Either the world is turning faster and changes are coming at an ever-increasing speed or maybe advanced age is causing me to slow down. Whatever the reason, more things seem to be happening that impact recreational anglers’ access to public resources in the name of conservation. However, I think that the real reason for these access debates may, in fact, be preservation. We, and by that I mean the American general public, have admittedly allowed our marine resources to be used unwisely for many years, and now some want a one-size-fits-all solution.
The poster child for this type of access restriction is the Marine Life Protection Act (MLPA), which is currently in the process of shutting down a substantial portion of California’s coast to sport fishing as well as commercial fishing. At the heart of this debate is how much is enough. This may be one of the most visible issues, but it is far from the only one.
In 1999, California’s MLPA became law, but it wasn’t until 2004 that any funding was provided to implement the act. The majority of funding came through the Resources Legacy Fund Foundation, which is supported by a variety of environmental organizations. Implementation of the MLPA was designed in phases. Phase I affected the central coast, and recreational-angling interests were not well represented there. The outcome shows it. Phase I designated 29 marine protected areas (MPAs) covering approximately 204 square miles of state waters, or 18 percent in that region. Of those 204 square miles, almost half were designated as “no-take” marine reserves. That amounts to about 50 percent of the best fishing areas in that region being closed.
Recreational angling organizations learned a hard lesson from Phase I, which has been completed, and quickly formed the Partnership for Sustainable Oceans (PSO), which includes the American Sportfishing Association, Coastside Fishing Club, Southern California Marine Association, Sportfishing Association of California and United Anglers of Southern California. The PSO has made sure that they have a place at the table, and now decisions are being made using sound science and existing fisheries-management practices, including socioeconomic impacts on all user groups.
Phase II covers the area just north of Phase I and was completed in the spring of 2008. The PSO submitted a plan that became one of the options considered by the MLPA Task Force. It proposed a balance of marine protected areas – ranging from no-take reserves to conservation areas – where fishing will be allowed although it may be subject to additional regulation compared to open areas. The effort of the PSO to incorporate economic and scientific data into their proposal demonstrated how to combine conservation, access and socioeconomic elements in the decision-making process.
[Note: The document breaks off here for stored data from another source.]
(** The tokens of the grammar without a value. *)
Definition lits : list token :=
  [SHOW; TABLES; CREATE; TABLE; DROP; DESC; INSERT; INTO; VALUES; DELETE; FROM; WHERE; UPDATE; SET; SELECT;
   INT; CHAR; FLOAT; INDEX; AND; JOIN; EXIT; HELP; TXN_BEGIN; TXN_COMMIT; TXN_ABORT; TXN_ROLLBACK;
   LEQ; NEQ; GEQ; T_EOF] ++
  map CHR [";"; "("; ")"; ","; "."; "="; "<"; ">"; "*"]%char.

Definition sym_ok (t : token) : bool :=
  bool_decide (YYTRANSLATE (yytokentype t) = Some (sym t)) && bool_decide (sym t ∈ symbols)
  && forallb (λ l, implb (sym t =? sym l) (bool_decide (t = l))) lits.

Lemma chr_sym_check : every (λ c, sym_ok (CHR c)) = true.
Proof. vm_compute. reflexivity. Qed.

Lemma sym_ok_all t : t ≠ ATOI_UNDEFINED → sym_ok t = true.
Proof.
  destruct t as [| | | | | | | | | | | | | | | | | | | | | | | | | | | | | | |c|s|s|z|z|]; intros Hne; try done;
    [exact (every_spec _ c chr_sym_check)|..]; by vm_compute.
Qed.

Lemma sym_facts t : t ≠ ATOI_UNDEFINED →
  YYTRANSLATE (yytokentype t) = Some (sym t) ∧ sym t ∈ symbols ∧ ∀ l, l ∈ lits → sym t = sym l → t = l.
Proof.
  intros H%sym_ok_all. unfold sym_ok in H. rewrite !andb_true_iff in H.
  destruct H as [[H1%bool_decide_eq_true H2%bool_decide_eq_true] H3]. split_and!; [done..|].
  intros l Hl He. rewrite forallb_forall in H3. apply list_elem_of_In in Hl. specialize (H3 l Hl).
  rewrite He, Z.eqb_refl in H3. by apply bool_decide_eq_true in H3.
Qed.

(** ** What the tables do in a state *)

Definition shift_of (s y : Z) : option Z :=
  d ← yydefault_only s;
  if d : bool then None else a ← yybackup s y; match a with Shift s' => if s =? YYFINAL then None else Some s' | _ => None end.

Definition errs (s y : Z) : bool :=
  match yydefault_only s, yybackup s y with Some false, Some Err => negb (s =? YYFINAL) | _, _ => false end.

(** The reduction without a token, and with one. *)
Definition red_of (s : Z) : option Z :=
  d ← yydefault_only s;
  if d : bool then a ← yydefault s; match a with Reduce n => if s =? YYFINAL then None else Some n | _ => None end else None.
As Phase III and IV are developed, the PSO will continue to be a successful participant in the process. Anglers in California should be thankful for their many hours of work. Without them, fishing as we know it would cease to exist along most of California’s coast. Their efforts will be a template for future attempts to restrict access.
While angling interests have been able to stave off total elimination of access in California, there are other problems around our coasts, including in Massachusetts, where the legislature passed the Ocean Management Bill. Recreational fishing interests there were able to minimize the potential to restrict access to public resources, but they were not able to eliminate it. I have written about the closures in the Cape Hatteras National Seashore. Additionally, the new management plan for the Stellwagon National Marine Sanctuary off Cape Cod has a provision to restrict hook-and-line fishing around certain wrecks and may move to restrict surface trolling for bluefin tuna.
Within two years, recreational anglers will face allocations in all the fisheries that we use. Along with these allocations, we will have annual catch limits, likely in the form of hard, total-allowable-catch limits, which – if exceeded – could trigger the complete closure of entire fisheries.
Recreational anglers have always been strong supporters of conservation and rebuilding our resources. We should continue to be. I do not think that we should oppose sensible resource management because in the long run it benefits all of us. However, what we are seeing today is a rush to restrict access to public resources. While some of these efforts are laudable, many end up restricting the least offensive user group: Us! Our access to public resources can no longer be taken for granted. We will have to diligently watch all ocean-related legislation and management plans. If we do not, and we let complacency reign, then we will find an unacceptable level of “Keep Out” signs.